**EXERCISE OBJECTIVE**
Copy exactly, and copy only, the lines from the one bearing "user : option User;" through the final line of the records.

Collected data
(** What one operation does to the entry of the table under [mid]: nothing,
    one step of the match that was there, or the creation of a match. *)
Lemma run_match_cases o st mid m' :
  matches (run o st) !! mid = Some m' →
  matches st !! mid = Some m'
  ∨ (∃ m, matches st !! mid = Some m ∧ match_step m m')
  ∨ (∃ p sh p1 p2 rest,
        o = Enqueue p mid sh
        ∧ playerMatches st !! Player.id p = None
        ∧ waitingPlayers (inserted p st) = p1 :: p2 :: rest
        ∧ m' = new_match mid p1 p2 sh).
Proof.
  destruct o as [p u sh|k now|k pid g now|pid|now]; simpl.
  - unfold addPlayerToQueue.
    destruct (bool_decide _) eqn:Hg; [by left|].
    apply bool_decide_eq_false in Hg.
    assert (Hnone : playerMatches st !! Player.id p = None).
    { destruct (playerMatches st !! Player.id p); [|done]. destruct Hg; eauto. }
    destruct (filter _ (waitingPlayers st) ++ [p]) as [|p1 [|p2 rest]] eqn:Hw;
      simpl; [by left|by left|].
    destruct (decide (u = mid)) as [->|Hne].
    + rewrite lookup_insert_eq. intros [= <-]. right; right.
      by exists p, sh, p1, p2, rest.
    + rewrite lookup_insert_ne by done. by left.
  - unfold startMatch. destruct (matches st !! k) as [m|] eqn:Hk; [|by left].
    simpl. destruct (decide (k = mid)) as [->|Hne].
    + rewrite lookup_insert_eq. intros [= <-]. right; left.
      exists m. split; [done|]. constructor.
    + rewrite lookup_insert_ne by done. by left.
  - unfold submitGuess. destruct (matches st !! k) as [m|] eqn:Hk; [|by left].
    destruct (bool_decide (Match.state m ≠ playing)) eqn:Hs; [by left|].
    apply bool_decide_eq_false in Hs. apply dec_stable in Hs.
    destruct (negb _); [by left|]. simpl.
    destruct (decide (k = mid)) as [->|Hne]; cycle 1.
    { destruct (round_at _); [|simpl; rewrite lookup_insert_ne by done; by left].
      destruct (_ || _); [|simpl; rewrite lookup_insert_ne by done; by left].
      destruct (finishRound _) as [[m3 r]|]; simpl;
        rewrite lookup_insert_ne by done; by left. }
    rewrite round_at_set_playerAnswers.
    destruct (round_at m) as [cur|] eqn:Hcur; cycle 1.
    { simpl. rewrite lookup_insert_eq. intros [= <-]. right; left.
      exists m. split; [done|]. by constructor. }
    set (m2 := if bool_decide _ then _ else _).
    assert (Hm2 : m2 = Match.set_scores (scored pid g cur m)
                         (Match.set_playerAnswers
                            (js_assign pid (PlayerGuess.guess g)
                               (Match.playerAnswers m)) m)).
    { subst m2. unfold scored. destruct (bool_decide _); [done|by destruct m]. }
    rewrite Hm2. clear m2 Hm2.
    destruct (_ || _).
    + rewrite (finishRound_eq _ cur) by done. simpl. rewrite lookup_insert_eq.
      intros [= <-]. right; left. exists m. split; [done|]. by econstructor.
    + simpl. rewrite lookup_insert_eq.
      intros [= <-]. right; left. exists m. split; [done|]. by econstructor.
  - unfold removePlayer.
    destruct (playerMatches st !! pid) as [k|]; simpl; [|by left].
    destruct (bool_decide (k = "")); simpl; [by left|].
    destruct (matches st !! k) as [m0|] eqn:Hk; [|by left].
    destruct (bool_decide _) eqn:Hs; [|by left].
    apply bool_decide_eq_true in Hs.
    destruct (decide (k = mid)) as [->|Hne].
    + rewrite lookup_insert_eq. intros [= <-]. right; left.
      exists m0. split; [done|]. by constructor.
    + rewrite lookup_insert_ne by done. by left.
  - destruct (cleanup_spec now st) as (_ & Hms & _). rewrite Hms.
    destruct (matches st !! mid) as [m|]; simpl; [|done].
    destruct (expired now m); [done|]. by left.
Qed.

End Steps.

(** ** Rounds of a match *)

Section Rounds.

Lemma songDatabase_NoDup : NoDup songDatabase.
Proof. apply (bool_decide_unpack (NoDup songDatabase)). by vm_compute. Qed.

Lemma generateRounds_sublist (count : nat) (shuffled : list Round.t) :
  generateRounds count shuffled `sublist_of` shuffled.
Proof. apply sublist_take. Qed.

Lemma generateRounds_length (count : nat) (shuffled : list Round.t) :
  length (generateRounds count shuffled) = Nat.min count (length shuffled).
Proof. unfold generateRounds. rewrite length_take. lia. Qed.

Lemma shuffled_NoDup (shuffled : list Round.t) :
  shuffled ≡ₚ songDatabase → NoDup shuffled.
Proof. intros ->. apply songDatabase_NoDup. Qed.

(** X1: [generateRounds] draws without repetition from the pool: for a
    shuffle of [songDatabase] it returns [min count 8] rounds, all distinct
    and all of the database, namely the first ones of the shuffle. *)
Theorem generateRounds_draws_distinct (count : nat) (shuffled : list Round.t) :
  shuffled ≡ₚ songDatabase →
  length (generateRounds count shuffled) = Nat.min count 8
  ∧ NoDup (generateRounds count shuffled)
  ∧ (∀ r, r ∈ generateRounds count shuffled → r ∈ songDatabase)
  ∧ generateRounds count shuffled `prefix_of` shuffled.
Proof.
  intros Hp. split; [by rewrite generateRounds_length, Hp|].
  split.
  { eapply sublist_NoDup;
      [by apply shuffled_NoDup | apply generateRounds_sublist]. }
  split.
  { intros r Hr. rewrite <- Hp.
    eapply elem_of_sublist; [exact Hr | apply generateRounds_sublist]. }
  apply prefix_take.
Qed.

Lemma generateRounds_draws_distinct_witness :
  length (generateRounds 5 (reverse songDatabase)) = Nat.min 5 8
  ∧ NoDup (generateRounds 5 (reverse songDatabase))
  ∧ (∀ r, r ∈ generateRounds 5 (reverse songDatabase) → r ∈ songDatabase)
  ∧ generateRounds 5 (reverse songDatabase) `prefix_of` reverse songDatabase.
Proof.
  apply generateRounds_draws_distinct. apply reverse_Permutation.
Defined.

Lemma new_match_inv uuid p1 p2 shuffled :
  shuffled ≡ₚ songDatabase → match_inv uuid (new_match uuid p1 p2 shuffled).
Proof.
  intros Hp. split; simpl; try done; try lia.
  - by rewrite generateRounds_length, Hp.
  - eapply sublist_NoDup;
      [by apply shuffled_NoDup | apply generateRounds_sublist].
  - intros r Hr. rewrite <- Hp.
    eapply elem_of_sublist; [exact Hr | apply generateRounds_sublist].
Qed.

Lemma match_step_inv mid m m' :
  match_inv mid m → match_step m m' → match_inv mid m'.
Proof.
  intros [Hid Hl Hn Hp Hlim Hle Hpl Hw] Hstep.
  destruct Hstep as [now|pid g Hs Hr|pid g cur Hs Hr|pid g cur Hs Hr|Hs].
  - split; simpl; try done; lia.
  - by split.
  - by split.
  - unfold advanced. simpl. rewrite Hl.
    destruct (5 <=? Match.currentRound m)%nat eqn:Hlast.
    + by split.
    + apply Nat.leb_gt in Hlast. split; simpl; try done; try lia.
      rewrite Hs. done.
  - by split.
Qed.

Lemma played_reachable st : played st → reachable st.
Proof. induction 1; by constructor. Qed.

Lemma played_match_inv st mid m :
  played st → matches st !! mid = Some m → match_inv mid m.
Proof.
  intros Hpl. revert mid m.
  induction Hpl as [|o st Hpl IH Hg]; intros mid m Hm.
  { simpl in Hm. by rewrite lookup_empty in Hm. }
  apply run_match_cases in Hm
    as [Hm|[(m0 & Hm0 & Hstep)|(p & sh & p1 & p2 & rest & -> & _ & _ & ->)]].
  - by apply IH.
  - eapply match_step_inv; [by apply IH|done].
  - destruct Hg as (_ & _ & Hp). by apply new_match_inv.
Qed.

End Rounds.

Section Rounds2.

(** X2: in a run with genuine draws every match of the table is stored
    under its own identifier, has five distinct rounds and the limit of 15
    seconds, and its round index stays within [0, 5]: it is 0 while the match
    waits and at least 1 while it is played. *)
Theorem played_round_index_bounds st mid m :
  played st →
  matches st !! mid = Some m →
  Match.id m = mid
  ∧ length (Match.rounds m) = 5%nat
  ∧ NoDup (Match.rounds m)
  ∧ Match.roundTimeLimit m = 15
  ∧ (Match.currentRound m ≤ length (Match.rounds m))%nat
  ∧ (Match.state m = waiting → Match.currentRound m = 0%nat)
  ∧ (Match.state m = playing → (1 ≤ Match.currentRound m)%nat).
Proof.
  intros Hpl Hm. destruct (played_match_inv st mid m Hpl Hm).
  repeat split; try done. lia.
Qed.

Lemma round_at_in_range mid m :
  match_inv mid m → (1 ≤ Match.currentRound m)%nat →
  ∃ cur, round_at m = Some cur ∧ cur ∈ songDatabase.
Proof.
  intros [_ Hl _ Hp _ Hle _ _] Hge. unfold round_at.
  destruct (Match.currentRound m) as [|k] eqn:Hk; [lia|].
  destruct (lookup_lt_is_Some_2 (Match.rounds m) k) as [cur Hcur]; [lia|].
  exists cur. split; [done|]. apply Hp. by eapply list_elem_of_lookup_2.
Qed.

(** X3: in a run with genuine draws [submitGuess] never throws: whatever
    the identifiers, the guess and the time, it returns (a result or none). *)
Theorem submitGuess_never_throws mid pid g now st :
  played st →
  ∃ st' r, submitGuess mid pid g now st = Normal st' r.
Proof.
  intros Hpl.
  destruct (matches st !! mid) as [m|] eqn:Hm; cycle 1.
  { exists st, None. apply submitGuess_ignored. intros m. by rewrite Hm. }
  destruct (decide (Match.state m = playing)) as [Hs|Hs]; cycle 1.
  { exists st, None. apply submitGuess_ignored. intros m0 ?. left. congruence. }
  destruct (decide (PlayerGuess.roundNumber g = Z.of_nat (Match.currentRound m)))
    as [Hr|Hr]; cycle 1.
  { exists st, None. apply submitGuess_ignored. intros m0 ?. right. congruence. }
  pose proof (played_match_inv st mid m Hpl Hm) as Hinv.
  destruct (round_at_in_range mid m Hinv) as (cur & Hcur & _);
    [by apply Hinv|].
  rewrite (submitGuess_accepted _ _ _ _ _ m cur) by done.
  destruct (_ || _); eauto.
Qed.
(** * EnrollmentModal: the enrollment and payment workflow

    A shallow embedding of [src/components/EnrollmentModal.tsx].  The React
    component is modelled as an event-driven machine: the [useState] cells
    form a record, every handler is a function on that record, and every
    [await] splits a handler into two segments joined by a pending
    continuation that keeps the render it closed over. *)

From Stdlib Require Import ZArith String Ascii List Bool Lia.
From stdpp Require Import base option list gmap.

Open Scope Z_scope.

(** ** JavaScript strings

    A JavaScript string is a sequence of UTF-16 code units. *)

Abbreviation JsString := (list N).

(** An ASCII literal of the source as a sequence of code units. *)
Fixpoint js (s : string) : JsString :=
  match s with
  | EmptyString => []
  | String a s' => N_of_ascii a :: js s'
  end.

(** ECMAScript [WhiteSpace] and [LineTerminator] code units, the ones that
    [String.prototype.trim] strips. *)
Definition isWhiteSpace (c : N) : bool :=
  ((9 <=? c) && (c <=? 13) || (c =? 32) || (c =? 160) || (c =? 5760)
   || (8192 <=? c) && (c <=? 8202) || (c =? 8232) || (c =? 8233)
   || (c =? 8239) || (c =? 8287) || (c =? 12288) || (c =? 65279))%N.

Fixpoint trimStart (s : JsString) : JsString :=
  match s with
  | [] => []
  | c :: s' => if isWhiteSpace c then trimStart s' else s
  end.

Definition trimEnd (s : JsString) : JsString := rev (trimStart (rev s)).

Definition trim (s : JsString) : JsString := trimEnd (trimStart s).

(** Truthiness of a string: only the empty string is falsy. *)
Definition truthy (s : JsString) : bool :=
  match s with [] => false | _ :: _ => true end.

(** [s.split(' ')]: the segments between single spaces. *)
Fixpoint split_space (s : JsString) : list JsString :=
  match s with
  | [] => [[]]
  | c :: s' =>
      if (c =? 32)%N then [] :: split_space s'
      else match split_space s' with
           | seg :: segs => (c :: seg) :: segs
           | [] => [[c]]
           end
  end.

(** [a || ''] on a possibly undefined string. *)
Definition orEmpty (o : option JsString) : JsString :=
  match o with
  | Some s => s
  | None => []
  end.

(** [o || fallback] on a possibly undefined string: the empty string is
    falsy too. *)
Definition orString (o : option JsString) (fallback : JsString) : JsString :=
  match o with
  | Some s => if truthy s then s else fallback
  | None => fallback
  end.

(** [o || null] on a possibly undefined string. *)
Definition orNull (o : option JsString) : option JsString :=
  match o with
  | Some s => if truthy s then Some s else None
  | None => None
  end.

(** [n || 0] on a possibly null number. *)
Definition orZero (o : option Z) : Z :=
  match o with
  | Some n => if n =? 0 then 0 else n
  | None => 0
  end.

(** ** Props, context and state *)

Record Course := {
  course_id : JsString;
  title : JsString;
  thumbnail_url : JsString;
  is_premium : bool;
  creator : JsString
}.

Record User := { user_id : JsString }.

Record Profile := {
  name : option JsString;
  email_of : option JsString
}.

(** What one render receives from its parent and from the [useAuth] and
    [useEnrollment] hooks. *)
Record Props := {
  course : Course;
  isOpen : bool;
  user : option User;
  profile : option Profile;
  isLoading : bool
}.

Inductive Step := details | payment | processing | success | error.

Inductive PaymentMethod := eversend | flutterwave.

Record FormData := {
  firstName : JsString;
  lastName : JsString;
  email : JsString;
  phoneNumber : JsString;
  acceptTerms : bool
}.

Record PromoDiscount := {
  percentage : option Z;
  amount : option Z
}.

**SOLUTION TO THIS EXERCISE**
  user : option User;
  profile : option Profile;
  isLoading : bool
}.

Inductive Step := details | payment | processing | success | error.

Inductive PaymentMethod := eversend | flutterwave.

Record FormData := {
  firstName : JsString;
  lastName : JsString;
  email : JsString;
  phoneNumber : JsString;
  acceptTerms : bool
}.

Record PromoDiscount := {
  percentage : option Z;
  amount : option Z
}.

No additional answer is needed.